(** * velux_active: token handling, record mapping and the refresh cycle

    A shallow embedding of [custom_components/velux_active/api.py] and
    [custom_components/velux_active/__init__.py].

    Conventions of the embedding.
    - Values that arrive as decoded JSON are kept as they arrive ([pyval]):
      the Python code stores them without checking them against its
      annotations.  Fractional JSON numbers are not represented; no field
      read by the code below is fractional.
    - [datetime] and [timedelta] are integers counting microseconds; the
      range limits of the two library types are not represented.
    - Python exceptions are values of [exn]; a computation that may raise
      returns [result].  Code that awaits the HTTP session runs in the
      state-and-error monad [M] over [World], which holds the API object's
      stored token, the wall clock, the requests sent so far and the
      behaviour of the remote side.
    - Logging calls have no effect on results and are left out. *)

From Stdlib Require Import ZArith List String Bool Lia.
Import ListNotations.
Local Open Scope string_scope.
Local Open Scope Z_scope.
Set Warnings "-register-all".

(** ** Python values *)

(** Decoded JSON. A [PDict] keeps its items in insertion order. *)
Inductive pyval : Type :=
| PNone
| PBool (b : bool)
| PInt (z : Z)
| PStr (s : string)
| PList (l : list pyval)
| PDict (d : list (string * pyval)).

Definition dict (V : Type) : Type := list (string * V).

Fixpoint dict_get {V : Type} (key : string) (d : dict V) : option V :=
  match d with
  | [] => None
  | (k, v) :: d' => if String.eqb key k then Some v else dict_get key d'
  end.

Definition dict_keys {V : Type} (d : dict V) : list string := map fst d.

Definition str_in (key : string) (keys : list string) : bool :=
  existsb (String.eqb key) keys.

(** [key in d] *)
Definition dict_mem {V : Type} (key : string) (d : dict V) : bool :=
  str_in key (dict_keys d).

Fixpoint dict_remove {V : Type} (key : string) (d : dict V) : dict V :=
  match d with
  | [] => []
  | (k, v) :: d' =>
      if String.eqb key k then dict_remove key d' else (k, v) :: dict_remove key d'
  end.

About this exercise: Show the lines in the entries above that include the string "Scope".

Answer box:
Local Open Scope string_scope.
Local Open Scope Z_scope.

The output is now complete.